Plaintiff argues that the facts in the summary judgment record support a reasonable inference that Defendants' conduct rose to the level of either gross negligence or recklessness and, therefore, the release does not relieve Defendants of liability. To support her argument, Plaintiff relies on Hatch v. V.P. Fair Foundation, Inc., 990 S.W.2d 126 (Mo.App. E.D.1999).

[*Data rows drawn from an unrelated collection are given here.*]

Definition ret {A} (a : A) : M A := fun s => (inl a, s).

Definition bind {A B} (k : A -> M B) (m : M A) : M B :=
  fun s =>
    match m s with
    | (inl a, s') => k a s'
    | (inr e, s') => (inr e, s')
    end.

#[global] Instance M_ret : MRet M := @ret.
#[global] Instance M_bind : MBind M := @bind.

(** [try: body / except cls: handler] *)
Definition try_except {A} (body : M A) (cls : string) (handler : M A) : M A :=
  fun s =>
    match body s with
    | (inl a, s') => (inl a, s')
    | (inr e, s') => if isinstance e cls then handler s' else (inr e, s')
    end.

(** [for x in xs: body x] *)
Fixpoint for_each {A} (xs : list A) (body : A -> M unit) : M unit :=
  match xs with
  | [] => ret tt
  | x :: rest => body x ;; for_each rest body
  end.

(** ** The standard logging module *)

Definition NOTSET : Z := 0.
Definition DEBUG : Z := 10.
Definition INFO : Z := 20.

(** [name.rfind(".", 0, stop)] *)
Fixpoint rfind_dot (name : string) (stop : nat) : option nat :=
  match stop with
  | O => None
  | S k =>
      match String.get k name with
      | Some c => if Ascii.eqb c "."%char then Some k else rfind_dot name k
      | None => rfind_dot name k
      end
  end.

(** The walk of [Manager._fixupParents]: the dotted prefixes of a logger
    name, nearest first.
<<
      i = name.rfind(".")
      while (i > 0) and not rv:
          substr = name[:i]
          ...
          i = name.rfind(".", 0, i - 1)
>>
    A prefix that names no logger (or only a placeholder) is skipped by
    Python; here it is kept and reads as level NOTSET, which
    [getEffectiveLevel] skips as well. *)
Fixpoint prefixes_from (fuel : nat) (name : string) (i : option nat) : list string :=
  match fuel with
  | O => []
  | S fuel' =>
      match i with
      | Some (S j) =>
          String.substring 0 (S j) name :: prefixes_from fuel' name (rfind_dot name j)
      | _ => []
      end
  end.
Fixpoint eq_helper (fuel : nat) (obj1 obj2 : ptr)
         (recurse_strings recurse_compound : bool) : M bool :=
  match fuel with
  | O => timeout
  | S n =>
      d1 ← deref obj1;
      d2 ← deref obj2;
      if negb (has_type d2 (type_of d1)) then mret false
      else
        match d1, d2 with
        | Boolean a, Boolean b => mret (Bool.eqb a b)
        | Character a, Character b => mret (char_eqb a b)
        | Symbol a, Symbol b => mret (String.eqb a b)
        | Number a, Number b => mret (Double.eqb a b)
        | Pair _ _, Pair _ _ => pair_equal n obj1 obj2 recurse_compound
        | Vector a, Vector b =>
            (* [vector_equal] *)
            if bool_decide (obj1 = obj2) then mret true
            else if negb recurse_compound then mret false
            else if negb (length b =? length a)%nat then mret false
            else all2M (fun x y => eq_helper n x y true true) a b
        | String_ a, String_ b =>
            mret (bool_decide (obj1 = obj2)
                  || (recurse_strings
                      && bool_decide (c_str a = c_str b)))
        | _, _ => crash
        end
  end
with pair_equal (fuel : nat) (obj1 obj2 : ptr) (recursive : bool) : M bool :=
  match fuel with
  | O => timeout
  | S n =>
      if bool_decide (obj1 = obj2) then mret true
      else
        match obj1, obj2 with
        | Some _, Some _ =>
            if negb recursive then mret false
            else
              a1 ← car obj1;
              a2 ← car obj2;
              same ← eq_helper n a1 a2 true true;
              if (same : bool) then
                b1 ← cdr obj1; b2 ← cdr obj2; pair_equal n b1 b2 true
              else mret false
        | _, _ => mret false
        end
  end.

Definition atom_eqv_q (fuel : nat) (env : eaddr) (params : ptr) : M ptr :=
  obj1 ← nth_param_any env params 1;
  obj2 ← nth_param_any env params 2;
  r ← eq_helper fuel obj1 obj2 true false;
  mret (bool_cell r).

Definition atom_eq_q (fuel : nat) (env : eaddr) (params : ptr) : M ptr :=
  obj1 ← nth_param_any env params 1;
  obj2 ← nth_param_any env params 2;
  r ← eq_helper fuel obj1 obj2 false false;
  mret (bool_cell r).

Definition atom_equal_q (fuel : nat) (env : eaddr) (params : ptr) : M ptr :=
  obj1 ← nth_param_any env params 1;
  obj2 ← nth_param_any env params 2;
  r ← eq_helper fuel obj1 obj2 true true;
  mret (bool_cell r).

(** ** Numbers *)

Fixpoint plus_mul_loop (fuel : nat) (env : eaddr) (z : ptr) (is_add : bool)
         (result : double) : M double :=
  match fuel with
  | O => timeout
  | S k =>
      match z with
      | None => mret result
      | Some _ =>
          n ← car z;
          assert (bool_decide (n ≠ None)) ;;
          value ← eval env n;
          d ← deref value;
          type_check TYPE_NUMBER (type_of d) ;;
          match d with
          | Number x =>
              rest ← cdr z;
              plus_mul_loop k env rest is_add
                (if is_add then Double.add result x else Double.mul result x)
          | _ => crash
          end
      end
  end.

Definition plus_mul_helper (fuel : nat) (env : eaddr) (params : ptr)
           (is_add : bool) (identity : double) : M ptr :=
  result ← plus_mul_loop fuel env params is_add identity;
  cell ← make_number result;
  mret (Some cell).

Definition atom_plus (fuel : nat) (env : eaddr) (params : ptr) : M ptr :=
  plus_mul_helper fuel env params true (Double.of_Z 0).

Definition atom_mul (fuel : nat) (env : eaddr) (params : ptr) : M ptr :=
  plus_mul_helper fuel env params false (Double.of_Z 1).

(** ** Booleans, pairs and lists *)

Definition atom_boolean_q (env : eaddr) (params : ptr) : M ptr :=
  type_q_helper env params TYPE_BOOLEAN.

Definition atom_not (env : eaddr) (params : ptr) : M ptr :=
  x ← car params;
  obj ← eval env x;
  d ← deref obj;
  let is_truthy := match d with Boolean b => b | _ => true end in
  mret (bool_cell (negb is_truthy)).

In Hatch, the plaintiff signed a release before participating in a bungee jump in which he was injured. 990 S.W.2d at 131. The plaintiff asserted the following claims, among others, against the bungee jump operator: (1) a “negligence claim” seeking damages for the operator's “negligence in failing to take reasonable efforts to ensure the safety of the bungee jumping operation”; and (2) a “recklessness claim” seeking damages for the operator's “gross negligence or recklessness in failing to inspect the bungee jumping equipment and in failing to attach the bungee cord to the crane or cage assembly prior to [the plaintiff's] jump.” Id. at 131–33. The trial court granted summary judgment in the operator's favor on the negligence claim, finding that the release barred the negligence claim. Id. at 132. The trial court conducted a jury trial on the recklessness claim. Id. The jury returned a verdict in the plaintiff's favor on the recklessness claim, and the trial court entered judgment on the verdict. Id. at 132–33.

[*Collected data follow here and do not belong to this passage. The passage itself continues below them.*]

(** X6. Two callbacks subscribed to a topic that had no listener: each
    [subscribe] asks the transport for the topic; the end of the first
    removes only its own listener and sends nothing; the end of the
    second, which leaves no listener for the event, brings the emitter
    back to what it was and sends the one unsubscribe. *)
Theorem last_end_unsubscribes topic c1 c2 st :
  c1 ≠ c2 ->
  event_matches (convertPattern topic) (convertPattern topic) = true ->
  listeners (convertPattern topic) st = [] ->
  let st2 := subscribe topic (Callback c2) (subscribe topic (Callback c1) st) in
  let st3 := end_subscription topic (Callback c1) st2 in
  let st4 := end_subscription topic (Callback c2) st3 in
  transport st2 = transport st ++ [ClientSubscribe topic; ClientSubscribe topic]
  /\ listeners (convertPattern topic) st3 = [Callback c2]
  /\ transport st3 = transport st2
  /\ emitter st4 = emitter st
  /\ transport st4 = transport st2 ++ [ClientUnsubscribe topic].
Proof.
  intros Hne Hrefl Hnone st2 st3 st4.
  set (ev := convertPattern topic) in *.
  assert (Habs : forall l, Forall (fun ec => ec ≠ (ev, l)) (emitter st)).
  { intros l. now apply unheard_absent. }
  assert (He2 : emitter st2 = emitter st ++ [(ev, Callback c1); (ev, Callback c2)]).
  { subst st2. unfold subscribe. cbn. now rewrite <- app_assoc. }
  assert (Hrem1 : removeListener ev (Callback c1) (emitter st2)
                  = emitter st ++ [(ev, Callback c2)]).
  { rewrite He2, removeListener_absent by apply Habs. cbn.
    now rewrite String.eqb_refl, Nat.eqb_refl. }
  assert (Hl3 : listeners ev (with_emitter (emitter st ++ [(ev, Callback c2)]) st2)
                = [Callback c2]).
  { unfold listeners in *. cbn [emitter with_emitter]. rewrite filter_app, map_app, Hnone.
    rewrite filter_cons, filter_nil. cbn. now rewrite decide_True. }
  assert (H3 : st3 = with_emitter (emitter st ++ [(ev, Callback c2)]) st2).
  { subst st3. unfold end_subscription. fold ev. rewrite Hrem1, Hl3. reflexivity. }
  split. { subst st2. unfold subscribe. cbn. now rewrite <- app_assoc. }
  split. { now rewrite H3. }
  split. { now rewrite H3. }
  assert (Hrem2 : removeListener ev (Callback c2) (emitter st3) = emitter st).
  { rewrite H3. cbn. now apply removeListener_last. }
  subst st4. unfold end_subscription. fold ev. rewrite Hrem2.
  assert (Hl4 : listeners ev (with_emitter (emitter st) st3) = []).
  { unfold listeners in *. cbn. exact Hnone. }
  rewrite Hl4. cbn. split; [reflexivity|]. now rewrite H3.
Qed.

Lemma drain_idle st : microtasks st = [] -> drain st = st.
Proof. intros Hm. unfold drain. rewrite Hm. destruct st; cbn in *; now subst. Qed.

Lemma drain_one n r st :
  microtasks st = [n] -> requests st !! n = Some r ->
  drain st = end_subscription (rq_response r) (RequestListener n) (with_microtasks [] st).
Proof. intros Hm Hr. unfold drain. rewrite Hm. cbn. unfold run_end. cbn. now rewrite Hr. Qed.

Lemma emitter_end_subscription topic l st :
  emitter (end_subscription topic l st) = removeListener (convertPattern topic) l (emitter st).
Proof. unfold end_subscription. now case_match. Qed.

Lemma microtasks_end_subscription topic l st :
  microtasks (end_subscription topic l st) = microtasks st.
Proof. unfold end_subscription. now case_match. Qed.

(** X7. A request that gets no response: when its timer fires, the promise
    is rejected with the [TimeoutError] that names the topic and the
    duration, and the listener of the request is removed, so that the
    emitter is back to what it was before the call; this holds whether
    the subscription was granted before the timer fired or after. *)
Theorem timeout_rejects_and_restores_listeners topic payload options requestId st :
  well_formed st -> microtasks st = [] ->
  let n := length (requests st) in
  let st1 := request topic payload options requestId st in
  let early := timer_fired n (subscribe_granted n st1) in
  let late := subscribe_granted n (timer_fired n st1) in
  let error := TimeoutError (timeout_message (fresh_request topic requestId options)) in
  outcome n early = Some (Rejected (ThrownError error))
  /\ outcome n late = Some (Rejected (ThrownError error))
  /\ emitter early = emitter st
  /\ emitter late = emitter st
  /\ emitter (timer_fired n st1) = emitter st1.
Proof.
  intros Hwf Hmicro n st1 early late error.
  pose proof (request_creates topic payload options requestId st) as Hreq.
  fold st1 n in Hreq.
  set (r0 := fresh_request topic requestId options) in *.
  set (resp := "_response/" +:+ (topic +:+ "/" +:+ requestId)).
  assert (He1 : emitter st1 = emitter st ++ [(convertPattern resp, RequestListener n)])
    by reflexivity.
  assert (Hm1 : microtasks st1 = []) by exact Hmicro.
  assert (Hrem : removeListener (convertPattern resp) (RequestListener n) (emitter st1)
                 = emitter st).
  { rewrite He1. apply removeListener_last. now apply well_formed_absent. }
  (* the subscription is granted, then the timer fires *)
  set (g := subscribe_granted n st1).
  assert (Hg : requests g !! n = Some (set_waiting 0 (set_subscription SubGranted r0))
               /\ emitter g = emitter st1 /\ microtasks g = []).
  { subst g. unfold subscribe_granted. rewrite Hreq. cbn [rq_subscription r0 fresh_request].
    cbn [rq_waiting replicate]. rewrite app_nil_r.
    rewrite drain_idle by exact Hm1.
    split; [|split; [reflexivity | exact Hm1]].
    cbn [requests with_microtasks]. now rewrite lookup_update_request_eq, Hreq. }
  destruct Hg as (Hg & Heg & Hmg).
  assert (Hearly : outcome n early = Some (Rejected (ThrownError error))
                   /\ emitter early = emitter st).
  { subst early. fold g. unfold timer_fired. rewrite Hg.
    cbn [rq_timer set_waiting set_subscription r0 fresh_request].
    set (s := then_end n _).
    assert (Hs : requests s !! n
                 = Some (set_promise (Rejected (ThrownError error))
                           (set_timer false (set_waiting 0 (set_subscription SubGranted r0))))
                 /\ emitter s = emitter st1 /\ microtasks s = [n]).
    { subst s. unfold then_end, reject.
      rewrite !lookup_update_request_eq, Hg. cbn [fmap option_fmap option_map].
      cbn [settle rq_promise set_timer set_waiting set_subscription r0 fresh_request
             rq_subscription set_promise].
      split; [|split].
      - cbn [requests with_microtasks]. now rewrite !lookup_update_request_eq, Hg.
      - exact Heg.
      - cbn. now rewrite Hmg. }
    destruct Hs as (Hs & Hes & Hms).
    rewrite (drain_one n _ s Hms Hs).
    split.
    - unfold outcome. rewrite end_subscription_requests. cbn [requests with_microtasks].
      now rewrite Hs.
    - rewrite emitter_end_subscription. cbn [emitter with_microtasks]. rewrite Hes.
      exact Hrem. }
  (* the timer fires, then the subscription is granted *)
  set (t := timer_fired n st1).
  assert (Ht : requests t !! n
               = Some (set_waiting 1 (set_promise (Rejected (ThrownError error))
                                        (set_timer false r0)))
               /\ emitter t = emitter st1 /\ microtasks t = []).
  { subst t. unfold timer_fired. rewrite Hreq. cbn [rq_timer r0 fresh_request].
    set (s := then_end n _).
    assert (Hs : requests s !! n
                 = Some (set_waiting 1 (set_promise (Rejected (ThrownError error))
                                          (set_timer false r0)))
                 /\ emitter s = emitter st1 /\ microtasks s = []).
    { subst s. unfold then_end, reject.
      rewrite !lookup_update_request_eq, Hreq. cbn [fmap option_fmap option_map].
      cbn [settle rq_promise set_timer r0 fresh_request rq_subscription set_promise].
      split; [|split; [reflexivity | exact Hm1]].
      rewrite !lookup_update_request_eq, Hreq. reflexivity. }
    destruct Hs as (Hs & Hes & Hms).
    rewrite drain_idle by exact Hms. auto. }
  destruct Ht as (Ht & Het & Hmt).
  assert (Hlate : outcome n late = Some (Rejected (ThrownError error))
                  /\ emitter late = emitter st).
  { subst late. fold t. unfold subscribe_granted. rewrite Ht.
    cbn [rq_subscription set_waiting set_promise set_timer r0 fresh_request rq_waiting
           replicate].
    set (s := with_microtasks _ _).
    assert (Hs : requests s !! n
                 = Some (set_waiting 0 (set_subscription SubGranted
                           (set_waiting 1 (set_promise (Rejected (ThrownError error))
                                             (set_timer false r0)))))
                 /\ emitter s = emitter st1 /\ microtasks s = [n]).
    { subst s. cbn [requests emitter microtasks with_microtasks update_request with_requests].
      split; [|split].
      - change (alter ?f n (requests t)) with (requests (update_request n f t)).
        now rewrite lookup_update_request_eq, Ht.
      - exact Het.
      - now rewrite Hmt. }
    destruct Hs as (Hs & Hes & Hms).
    rewrite (drain_one n _ s Hms Hs).
    split.
    - unfold outcome. rewrite end_subscription_requests. cbn [requests with_microtasks].
      now rewrite Hs.
    - rewrite emitter_end_subscription. cbn [emitter with_microtasks]. rewrite Hes.
      exact Hrem. }
  destruct Hearly as [? ?], Hlate as [? ?]. repeat split; assumption.
Qed.
Lemma field_set_field k k' v (o : object) :
  field k (set_field k' v o) = if String.eqb k k' then Some v else field k o.
Proof.
  destruct (String.eqb_spec k k') as [->|Hne].
  - apply field_set_field_eq.
  - now apply field_set_field_ne.
Qed.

On appeal, the bungee jump operator argued that Missouri does not recognize a cause of action for recklessness and the trial court therefore erred in submitting the plaintiff's recklessness claim to the jury. Id at 139. To support its argument, the bungee jump operator relied on the Supreme Court's statement in Fowler v. Park Corp., 673 S.W.2d 749 (Mo. banc 1984), that “there are no legal degrees of negligence.” Hatch, 990 S.W.2d at 139. The Hatch court held: “The fact that Missouri does not recognize legal degrees of negligence has nothing to do with whether Missouri recognizes a cause of action for recklessness.” Id. The court noted that “Missouri recognizes a cause of action for recklessness” and held that the trial court properly submitted the recklessness claim to the jury. Id. at 139–40.

“Recklessness is an aggravated form of negligence which differs in quality, rather than in degree, from ordinary lack of care.” Id. at 139. Missouri courts have accepted the definition of “recklessness” set forth in the Restatement of Torts:

The actor's (defendant's) conduct is in reckless disregard of the safety of another if he intentionally does an act or fails to do an act which it is his duty to the other to do, knowing or having reason to know of facts which would lead a reasonable man to realize that the actor's conduct not only creates an unreasonable risk of bodily harm to the other but also involves a high degree of probability that substantial harm will result to him.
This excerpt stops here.